Okay, so, I saw this on Fetlife, and while I fully plan on posting about this there, I want to do it here first.
I get where the question is coming from - the labels dom/me carry a weight to them. Doms are the ones entrusted to keep a Sub safe while we're vulnerable. To not take advantage of us while we are bound/in subspace/etc. For a newbie to label themselves a dom might seem laughable for those of us that have been practicing BDSM for months or years.
The thing is though: we wouldn't feel the same way about a newbie calling themselves a Sub. (And we're just belittling someone for being new to something)
I was 20 years old the first time I attended a kink event. So I couldn't even legally drink alcohol - I was just a few months shy. I went alone, and the turn-out was more than 200 people. To say that I met a lot of people, and therefore introduced myself a fair amount of times, is an understatement of grand proportion. Each time I said I was a Sub, and never once was that questioned or scrutinized. Never once was that met with derision.

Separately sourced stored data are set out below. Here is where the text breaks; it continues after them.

Lemma dCdt_writes_only_monods_witness :
  ∃ lm, monods_buffer demo_world lm (replicate 52 1.0)
        ∧ state_vector demo_world 1%positive state_a
        ∧ self (_dCdt 0 1%positive 1000 100 3%positive false 9 demo_world).2
          = self demo_world
        ∧ stdout (_dCdt 0 1%positive 1000 100 3%positive false 9 demo_world).2
          = stdout demo_world
        ∧ (∀ l, l ≠ lm →
             heap (_dCdt 0 1%positive 1000 100 3%positive false 9 demo_world).2 !! l
             = heap demo_world !! l)
        ∧ ∃ B', heap (_dCdt 0 1%positive 1000 100 3%positive false 9 demo_world).2 !! lm
                = Some B' ∧ length B' = 52%nat.
Proof.
  destruct demo_world_constructed as (_ & Hc & _ & _ & H1 & _).
  destruct (constructed_monods _ Hc) as [lm Hlm]. exists lm.
  assert (state_vector demo_world 1%positive state_a) as Hs by (by split).
  split; [exact Hlm|]. split; [exact Hs|].
  exact (dCdt_writes_only_monods demo_world 0 1%positive 1000 100 3%positive
           false 9 state_a lm (replicate 52 1.0) Hlm Hs).
Defined.

(** ** States on which [_reaction_rate] stops early *)

(** X12: on an empty state list [_reaction_rate] and [_dCdt] raise
    [IndexError] at the first read, and nothing has been written. *)
Theorem reaction_rate_empty_state w comps t vol flow in_comps fix_DO DO_sat_T :
  heap w !! comps = Some [] →
  _reaction_rate comps w = (Err IndexError, w)
  ∧ _dCdt t comps vol flow in_comps fix_DO DO_sat_T w = (Err IndexError, w).
Proof.
  intros Hc.
  assert (_reaction_rate comps w = (Err IndexError, w)) as Hrr.
  { unfold _reaction_rate. apply bind_err. unfold monod_terms.
    rewrite run_cons. apply bind_err. unfold set_monods. cbn [exec].
    apply bind_err. unfold eval, monod, ebin, item. by rewrite Hc. }
  split; [exact Hrr|]. unfold _dCdt. by apply bind_err.
Qed.

Lemma reaction_rate_empty_state_witness :
  heap (with_heap (<[1%positive := []]> (heap demo_world)) demo_world) !! 1%positive
  = Some []
  ∧ _reaction_rate 1%positive
      (with_heap (<[1%positive := []]> (heap demo_world)) demo_world)
    = (Err IndexError, with_heap (<[1%positive := []]> (heap demo_world)) demo_world)
  ∧ _dCdt 0 1%positive 1000 100 3%positive false 9
      (with_heap (<[1%positive := []]> (heap demo_world)) demo_world)
    = (Err IndexError, with_heap (<[1%positive := []]> (heap demo_world)) demo_world).
Proof.
  assert (heap (with_heap (<[1%positive := []]> (heap demo_world)) demo_world)
            !! 1%positive = Some []) as H by apply lookup_insert_eq.
  split; [exact H|].
  exact (reaction_rate_empty_state _ 1%positive 0 1000 100 3%positive false 9 H).
Defined.

(** X13: with no heterotrophic biomass (X_H = comps[15] = 0) the call
    raises [ZeroDivisionError] at the second Monod term (line 644); the
    first term has been stored by then and stays stored. *)
Theorem reaction_rate_zero_X_H
    w comps xs lm B t vol flow in_comps fix_DO DO_sat_T :
  monods_buffer w lm B → state_vector w comps xs →
  is_Some (_params (self w) !! "K_O2_H") →
  conc xs 0 + par w "K_O2_H" ≠ 0 → conc xs 15 = 0 →
  _reaction_rate comps w
  = (Err ZeroDivisionError,
     wb w lm (<[0%nat := conc xs 0 / (conc xs 0 + par w "K_O2_H")]> B))
  ∧ _dCdt t comps vol flow in_comps fix_DO DO_sat_T w
    = (Err ZeroDivisionError,
       wb w lm (<[0%nat := conc xs 0 / (conc xs 0 + par w "K_O2_H")]> B)).
Proof.
  intros Hm Hs [K HK] Hden HXH.
  pose proof (state_not_aliased _ _ _ _ _ Hs Hm) as Hne.
  destruct Hm as (Hm & HB & HlB). destruct Hs as [Hxs Hl24].
  assert (par w "K_O2_H" = K) as HparK by (unfold par; by rewrite HK).
  rewrite HparK in *.
  destruct (lookup_lt_is_Some_2 xs 0) as [x0 Hx0]; [lia|].
  destruct (lookup_lt_is_Some_2 xs 14) as [x14 Hx14]; [lia|].
  destruct (lookup_lt_is_Some_2 xs 15) as [x15 Hx15]; [lia|].
  unfold conc in Hden, HXH |- *. rewrite Hx0 in Hden |- *. rewrite Hx15 in HXH.
  cbn in Hden, HXH |- *. subst x15.
  set (w1 := wb w lm (<[0%nat := x0 / (x0 + K)]> B)).
  assert (_reaction_rate comps w = (Err ZeroDivisionError, w1)) as Hrr.
  { unfold _reaction_rate. apply bind_err. unfold monod_terms, set_monods.
    rewrite run_cons.
    assert (exec (SetIndex B_monods 0 (monod comps.[0] (params "K_O2_H"))) w
            = (Ok tt, w1)) as He.
    { cbn [exec]. unfold bind, eval, monod, ebin, item, params, dict_item.
      cbn [get_dict get_buff]. rewrite Hxs, Hx0, HK, Hm. unfold _monod, py_div.
      destruct (Req_dec_T (x0 + K) 0) as [E|_]; [done|].
      unfold store. rewrite HB. rewrite decide_True by lia. reflexivity. }
    unfold bind at 1. rewrite He.
    rewrite run_cons. apply bind_err. cbn [exec]. apply bind_err.
    unfold eval, monod, ediv, ebin, item.
    assert (heap w1 !! comps = Some xs) as ->.
    { unfold w1, wb, with_heap. cbn [heap]. by rewrite lookup_insert_ne. }
    rewrite Hx14, Hx15. unfold py_div.
    destruct (Req_dec_T 0 0) as [_|N]; [done | by destruct N]. }
  split; [exact Hrr|]. unfold _dCdt. by apply bind_err.
Qed.

Lemma reaction_rate_zero_X_H_witness :
  ∃ lm lc,
    monods_buffer demo_world lm (replicate 52 1.0)
    ∧ state_vector demo_world lc (replicate 24 0.0)
    ∧ is_Some (_params (self demo_world) !! "K_O2_H")
    ∧ conc (replicate 24 0.0) 0 + par demo_world "K_O2_H" ≠ 0
    ∧ conc (replicate 24 0.0) 15 = 0
    ∧ _reaction_rate lc demo_world
      = (Err ZeroDivisionError,
         wb demo_world lm
           (<[0%nat := conc (replicate 24 0.0) 0
                       / (conc (replicate 24 0.0) 0 + par demo_world "K_O2_H")]>
              (replicate 52 1.0)))
    ∧ _dCdt 0 lc 1000 100 3%positive false 9 demo_world
      = (Err ZeroDivisionError,
         wb demo_world lm
           (<[0%nat := conc (replicate 24 0.0) 0
                       / (conc (replicate 24 0.0) 0 + par demo_world "K_O2_H")]>
              (replicate 52 1.0))).
Proof.
  destruct demo_world_constructed as (_ & Hc & _).
  destruct (constructed_monods _ Hc) as [lm Hlm].
  destruct (c_comps _ Hc) as (lc & _ & Hlc).
  assert (state_vector demo_world lc (replicate 24 0.0)) as Hs by (by split).
  assert (_params (self demo_world) !! "K_O2_H" = Some 0.2) as HK
    by (apply (constructed_params _ _ _ Hc); [vm_compute|]; reflexivity).
  assert (is_Some (_params (self demo_world) !! "K_O2_H")) as HK' by (by eexists).
  assert (conc (replicate 24 0.0) 0 + par demo_world "K_O2_H" ≠ 0) as Hden.
  { unfold par. rewrite HK. cbn. lra. }
  assert (conc (replicate 24 0.0) 15 = 0) as HXH by (cbn; lra).
  exists lm, lc. split; [exact Hlm|]. split; [exact Hs|]. split; [exact HK'|].
  split; [exact Hden|]. split; [exact HXH|].
  exact (reaction_rate_zero_X_H demo_world lc (replicate 24 0.0) lm
           (replicate 52 1.0) 0 1000 100 3%positive false 9 Hlm Hs HK' Hden HXH).
Defined.

(** ** The dictionaries satisfy their defining equations *)

(** In [w] the entry that [s] assigns holds the value of the right-hand
    side of [s]. *)
Definition assigns_value (d : dictf) (w : world) (s : stmt) : Prop :=
  match s with
  | SetItem d' k rhs =>
      d' = d ∧ ∃ v, rhs w = Ok v ∧ get_dict d (self w) !! k = Some v
  | SetIndex _ _ _ => False
  end.

Lemma not_key_not_writes d k p :
  k ∉ omap stmt_key p → forallb (λ s, negb (writes d k s)) p = true.
Proof.
  induction p as [|s p IH]; [done|]. intros Hk. cbn [forallb].
  destruct s as [d' k' rhs|b i rhs]; cbn [omap list_omap stmt_key] in Hk.
  - apply not_elem_of_cons in Hk as [Hne Hk]. rewrite IH by done.
    cbn [writes]. rewrite (bool_decide_eq_false_2 (k' = k)) by done.
    by rewrite andb_false_r.
  - by rewrite IH.
Qed.

Lemma checked_wd d Q D p :
  checked d Q D p → ∀ w, ∃ S, (run p w).2 = wd d S w.
Proof.
  induction 1 as [D|D k rhs p _ _ IH]; intros w.
  - exists (get_dict d (self w)). by rewrite wd_id.
  - rewrite run_cons. unfold bind. rewrite exec_SetItem.
    destruct (rhs w) as [v|e].
    + destruct (IH (wd d (<[k := v]> (get_dict d (self w))) w)) as [S HS].
      exists S. by rewrite HS, wd_wd.
    + exists (get_dict d (self w)). by rewrite wd_id.
Qed.

(** A program that reads only what it has written, and writes no key
    twice, leaves every entry equal to its right-hand side as evaluated at
    the end. *)
Lemma checked_equations d D p :
  checked d (reads_only d) D p → NoDup (D ++ omap stmt_key p) →
  ∀ w w', run p w = (Ok tt, w') → Forall (assigns_value d w') p.
Proof.
  induction 1 as [D|D k rhs p Hro Hp IH]; intros Hnd w w' Hrun;
    [apply List.Forall_nil|].
  cbn [omap list_omap stmt_key] in Hnd.
  assert (NoDup ((k :: D) ++ omap stmt_key p)) as Hnd'.
  { revert Hnd. rewrite <- !Permutation_middle. done. }
  pose proof Hrun as Hrun0.
  rewrite run_cons in Hrun. apply bind_inv_ok in Hrun as ([] & w1 & He & Hrun).
  rewrite exec_SetItem in He. destruct (rhs w) as [v|e] eqn:Hv; [|done].
  injection He as <-.
  apply List.Forall_cons; [|by eapply IH].
  cbn [assigns_value]. split; [done|]. exists v.
  apply NoDup_app in Hnd as (_ & Hdisj & Hnd).
  apply NoDup_cons in Hnd as [Hk _].
  assert (w' = (run (SetItem d k rhs :: p) w).2) as Hw' by (by rewrite Hrun0).
  split.
  - destruct (checked_wd _ _ _ _ Hp (wd d (<[k:=v]> (get_dict d (self w))) w))
      as [S HS].
    rewrite Hrun in HS. cbn [snd] in HS. rewrite wd_wd in HS.
    rewrite <- Hv, HS. apply Hro. intros k' Hk'.
    rewrite <- (get_wd d S w), <- HS, Hw'.
    apply run_keeps_key, not_key_not_writes.
    cbn [omap list_omap stmt_key]. by apply Hdisj.
  - replace w' with (run p (wd d (<[k:=v]> (get_dict d (self w))) w)).2
      by (by rewrite Hrun).
    rewrite run_keeps_key by by apply not_key_not_writes.
    rewrite get_wd. apply lookup_insert_eq.
Qed.

Lemma checked_equations_all d p :
  checked d (reads_only d) [] p → NoDup (omap stmt_key p) →
  ∀ w w', run p w = (Ok tt, w') → Forall (assigns_value d w') p.
Proof. intros Hc Hn. exact (checked_equations d [] p Hc Hn). Qed.

Lemma stoich_keys_NoDup : NoDup (omap stmt_key set_stoichs_stmts).
Proof.
  assert (bool_decide (NoDup (omap stmt_key set_stoichs_stmts)) = true) as H
    by (vm_compute; reflexivity).
  by apply bool_decide_eq_true_1 in H.
Qed.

D/s dynamics are not one-sided. Subs are trusting doms with their well-being, but doms are trusting subs with theirs, too. Doms have to trust us to communicate our limits effectively, to set boundaries clearly - because no good Dom wants to cause genuine, malevolent harm to their Sub - and they have to trust us not to cross their boundaries, too. They don't want to find out after a scene that you needed to use a safeword, yet chose to remain silent. They don't want to find that their Sub wasn't enjoying themselves, but were too shy to speak up. If a Dom says that they don't like it when a Sub talks back, then that Sub better be obedient or choose not to sub for that Dom.
The labels Sub/Dom are to communicate the roles we prefer to take on in the bedroom. There are no standards or requirements that need to be met to adopt them. Some might need to explore to figure out what they like, but some, like me, just know. A newbie Dom is an inexperienced Dom, but a Dom all the same.
The idea that they'd need to 'work up to it' is a unnecessary double standard that could only alienate a Dom that's trying to educate themselves. As if you need experience to be a 'real' Dom.